During the filming of A Streetcar Named Desire in 1951, David Niven caught Brando and co-star Vivien Leigh’s husband Lawrence Olivier kissing in the swimming pool.

Niven turned his back and went back inside to join Vivien.

“I’m sure she knew what was going on, but she made no mention of it.

Nor did I.

One must be sophisticated about such matters in life,” he commented.

Despite being a royal pain in the *ss by many in the movie business, most actors who worked with him found him helpful, inspiring, and funny.

However, his on-set caprices are the stuff of legend.

Truman Capote portrayed him as a stupid ape in The New Yorker, but Brando was anything but dim.

In fact, he enjoyed baiting pinheaded studio executives with supposedly helpful suggestions.

Brando was not the first actor to lose interest in a cynical studio set-up that sucks the very marrow from a performer’s bones.

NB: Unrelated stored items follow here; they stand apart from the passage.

(** C4, as the code has it. When a Response frame with an all-zero MAC2 is
    obfuscated, the marker [0x01] is written to byte 1 before the keystream
    is applied: the wire packet carries [0x01 xor keystream[1]] there. The
    MAC2 region holds random bytes, outside the keystream, and Deobfuscate
    returns a packet with MAC2 all zero and byte 1 zero. *)
Theorem zero_mac2_response o rnd packet :
  enabled o = true →
  Z.land (Flags packet) PacketFlagObfuscateBeforeSend ≠ 0 →
  canonical_frame packet = true →
  MessageType packet = Some device.MessageResponseType →
  zero_mac2 (Data packet) device.MessageResponseType = true →
  kObfuscatedMaxLength ≤ capacity packet →
  0 ≤ rand_Int rnd →
  ∃ wire nonce back,
    Obfuscate o rnd packet = Some wire
    ∧ read_nonce wire = Some nonce
    ∧ Go.index (Data wire) 1 = Some (Z.lxor 0x01 (keystream o nonce 1))
    ∧ (∀ j, kMessageResponseTypeMAC2Offset ≤ j < device.MessageResponseSize →
         Go.index (Data wire) j
         = Some (rand_byte rnd (Z.to_nat (j - kMessageResponseTypeMAC2Offset))))
    ∧ Deobfuscate o wire = Some back
    ∧ zero_mac2 (Data back) device.MessageResponseType = true
    ∧ Go.index (Data back) 1 = Some 0.
Proof.
  intros Hen Hflag [Hframe Hplain%bool_decide_eq_true]%andb_true_iff Ht Hz Hcap Hr.
  destruct (wireguard_frame_inv packet Hframe) as (t & Ht' & Ht4 & Hf & Hlen).
  assert (t = device.MessageResponseType) as -> by congruence. clear Ht'.
  destruct (is_wireguard_header_inv _ Hplain) as (t' & E0 & _ & E1 & _).
  destruct (roundtrip_spec o rnd packet _ Hen Hflag Ht Hf E1 ltac:(lia) Hcap Hr)
    as (nonce & HW & Hn & back & HB & HL & _ & Hsize & Hbytes).
  pose proof (Z.rem_bound_pos (rand_Int rnd) 384 Hr ltac:(lia)) as Hrem.
  eexists _, nonce, back. split; [exact HW|].
  split; [exact Hn|]. cbn [Data].
  assert (Obfuscate_plan rnd packet device.MessageResponseType
          = mkPlan true 76 76 (92 + 16 + rand_Int rnd `rem` 384)) as Hpl.
  { unfold Obfuscate_plan. consts. simpl (_ =? _). cbv iota. by rewrite Hz. }
  consts. rewrite Hpl in *. clear Hpl.
  cbn [plan_marker plan_obfs plan_fill plan_length] in *.
  unfold frame_length_ok in Hf. consts. simpl (_ =? _) in Hf. cbv iota in Hf.
  apply Z.eqb_eq in Hf.
  split_and!; [| |done| |].
  - rewrite !index_pointwise, E1. reflexivity.
  - intros j Hj. destruct (index_is_Some (Data packet) j) as [d Ed]; [lia|].
    rewrite !index_pointwise, Ed. cbn [fmap option_fmap option_map]. f_equal.
    unfold masked, padded, within. compare. done.
  - rewrite <- Hz. apply (zero_mac2_ext _ _ 2 (Length packet)); [done| |done].
    unfold frame_length_ok. simpl (_ =? _). cbv iota. consts. by apply Z.eqb_eq.
  - rewrite Hbytes, E1 by lia. done.
Qed.

(** C10. With the obfuscator enabled, a packet of at least MinMessageSize
    bytes that fails the pass-through test and whose first byte, under the
    first keystream block, is not a message type 1..4 comes out of
    Deobfuscate changed in its first eight bytes at most: the bytes from
    index 8 on, the length and the flags are as they were. *)
Theorem Deobfuscate_unknown_type o packet t :
  enabled o = true →
  device.MinMessageSize ≤ Length packet ≤ capacity packet →
  is_wireguard_header (Data packet) = Some false →
  revealed_type o packet = Some t → ¬ (1 ≤ t ≤ 4) →
  ∃ back,
    Deobfuscate o packet = Some back
    ∧ drop 8 (Data back) = drop 8 (Data packet)
    ∧ length (Data back) = length (Data packet)
    ∧ Length back = Length packet
    ∧ Flags back = Flags packet.
Proof.
  intros Hen Hlen Hnp Hrev Ht. consts.
  destruct (read_nonce_Some (Data packet) (Length packet) (Flags packet)) as [nonce Hn];
    [lia|]. rewrite packet_eta in Hn.
  pose proof (loop_key o nonce 0 0 eq_refl) as Hk.
  change (0 =? 0) with true in Hk. cbv iota in Hk.
  unfold revealed_type in Hrev. rewrite Hn, bind_Some in Hrev.
  change (digest_Write (digest_Write digest_Reset nonce) (userKeyHash o))
    with (digest_at o nonce 1) in Hrev.
  rewrite Hk, bind_Some in Hrev.
  destruct (Go.index (Data packet) 0) as [d|] eqn:E0; [|done]. rewrite bind_Some in Hrev.
  destruct (Go.index (block o nonce 0) 0) as [k|] eqn:Ek; [|done].
  rewrite bind_Some in Hrev. injection Hrev as <-.
  unfold Deobfuscate. rewrite Hen. cbn [negb].
  destruct (Z.ltb_spec (Length packet) device.MinMessageSize) as [Hs|_]; [consts; lia|].
  rewrite Hnp, bind_Some, Hn, bind_Some.
  change (digest_Write (digest_Write digest_Reset nonce) (userKeyHash o))
    with (digest_at o nonce 1).
  rewrite Hk, bind_Some, first_block_spec by lia. rewrite bind_Some.
  unfold MessageType. cbn [Data]. rewrite index_pointwise, E0.
  cbn [fmap option_fmap option_map]. rewrite bind_Some.
  assert (masked o nonce 8 0 d = Z.lxor d k) as ->.
  { unfold masked, within, keystream. change (Z.to_nat (0 / 8)) with 0%nat.
    change (0 mod 8) with 0. rewrite Ek. reflexivity. }
  rewrite Deobfuscate_switch_other by done. rewrite bind_Some.
  eexists. split; [done|]. cbn [Data Length Flags]. split_and!; try done.
  - apply list_eq. intros n. rewrite !lookup_drop, <- !index_nat, index_pointwise.
    unfold masked, within. compare.
    by destruct (Go.index (Data packet) (Z.of_nat (8 + n))).
  - by rewrite length_pointwise.
Qed.

End Claims.

(** ** The client mangler *)
Section ClientFacts.
Implicit Types (c : Client) (packet key : list Z) (i j : Z).

Lemma manglePacket_loop_spec fuel key i packet :
  key ≠ [] → 0 ≤ i → Z.of_nat (length packet) - i ≤ Z.of_nat fuel →
  manglePacket_loop fuel key i packet
  = Some (pointwise
            (λ j d, if i <=? j
                    then Z.lxor d (default 0 (Go.index key (Z.rem j (Z.of_nat (length key)))))
                    else d) packet).
Proof.
  intros Hkey. assert (0 < Z.of_nat (length key)) as Hk by (destruct key; [done|simpl; lia]).
  revert i packet. induction fuel as [|fuel IH]; intros i packet Hi Hfuel;
    cbn [manglePacket_loop];
    destruct (Z.ltb_spec i (Z.of_nat (length packet))) as [Hlt|Hge]; try lia.
  - f_equal. symmetry. apply pointwise_id. intros j d Ej%index_Some_lt.
    destruct (Z.leb_spec i j); [lia|done].
  - destruct (Z.eqb_spec (Z.of_nat (length key)) 0); [lia|]. rewrite bind_Some.
    pose proof (Z.rem_bound_pos i (Z.of_nat (length key)) Hi Hk) as Hrem.
    destruct (index_is_Some key (Z.rem i (Z.of_nat (length key)))) as [k Ek]; [lia|].
    destruct (index_is_Some packet i) as [d Ed]; [lia|].
    rewrite Ek, bind_Some, Ed, bind_Some, store_Some by lia. rewrite bind_Some.
    rewrite IH by (rewrite ?length_pointwise; lia).
    f_equal. rewrite pointwise_compose. apply pointwise_ext. intros j d0 Ej.
    destruct (Z.eqb_spec j i) as [->|Hne].
    + assert (d0 = d) as -> by congruence. rewrite Ek. cbn [default from_option id].
      destruct (Z.leb_spec (i + 1) i); [lia|]. destruct (Z.leb_spec i i); [|lia]. done.
    + destruct (Z.leb_spec (i + 1) j); destruct (Z.leb_spec i j); lia || done.
  - f_equal. symmetry. apply pointwise_id. intros j d Ej%index_Some_lt.
    destruct (Z.leb_spec i j); [lia|done].
Qed.

(** What manglePacket does to a datagram of two bytes or more: byte 1 is the
    peer id, every byte is XORed with the repeating key when one is
    configured, and the error is set exactly for the lengths below 4. *)
Lemma manglePacket_spec c packet :
  (2 ≤ length packet)%nat → xorKey c ≠ Some [] →
  manglePacket c packet
  = Some (pointwise
            (λ j d,
               let stamped := if j =? 1 then Go.byte (id c) else d in
               match xorKey c with
               | Some key =>
                   Z.lxor stamped (default 0 (Go.index key (Z.rem j (Z.of_nat (length key)))))
               | None => stamped
               end) packet,
          if Z.of_nat (length packet) <? 4
          then Some (mkErrPacketTooShort (Z.of_nat (length packet)))
          else None).
Proof.
  intros Hlen Hkey. unfold manglePacket. rewrite store_Some by lia. rewrite bind_Some.
  destruct (xorKey c) as [key|]; [|done].
  rewrite manglePacket_loop_spec by (rewrite ?length_pointwise; congruence || lia).
  rewrite bind_Some, pointwise_compose. do 2 f_equal.
  apply pointwise_ext. intros j d Ej%index_Some_lt.
  destruct (Z.leb_spec 0 j); [done|lia].
Qed.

However, his talent was just a little bit more special than anyone else’s, making his appearance in anything sub-standard all the more offensive.

Now, 37-and-a-bit months after his death, the IFI Temple Bar is holding a major retrospective of his work that will last three weeks and include some of his finest films.

It started with Elia Kazan’s On The Waterfront (1954) and continues with a recent TCM documentary on his life.

Brando’s performance in Apocalypse Now as Colonel Kurtz worked, and director Francis Coppola was delighted with it.

If anyone else had played Kurtz, the audience would have felt let down.

Brando was many things, but never a provider of anti-climaxes.

When Brando signed up to play Colonel Kurtz, he agreed to certain pre-conditions.

He would “get trim, and stay in shape,” arrive on set on time, do his best to concur with the director’s wishes, and read in advance Heart of Darkness, the novella by Joseph Conrad on which the story was based.

He would be paid a million dollars for one week’s work.

Brando showed up in Thailand weighing 220 pounds and hadn’t even glanced at the first page of Conrad’s story.

Because of his weight, he had to be photographed in half-light and shadow.

Because he didn’t know the words, he improvised a stream of consciousness babble about “the horror.” Then, he shaved his head without Coppola’s knowledge because he felt it added to the character’s drama.

When Coppola asked him to stay an extra hour so he could do some more close-ups, Marlon agreed—for an extra $75,000.

Brando’s performance as Stanley Kowalski in A Streetcar Named Desire, as the bereaved and lost lover in Last Tango in Paris, and as the chillingly authoritative mafioso patriarch in The Godfather are just a few examples of his remarkable screen presence.

It is hard to think of any actor anywhere with whom he could be compared.

Perhaps Brando’s contempt for Hollywood was too corrosive, and he did squander years when he could have been putting his remarkable screen presence to use.

But just look at what he left behind.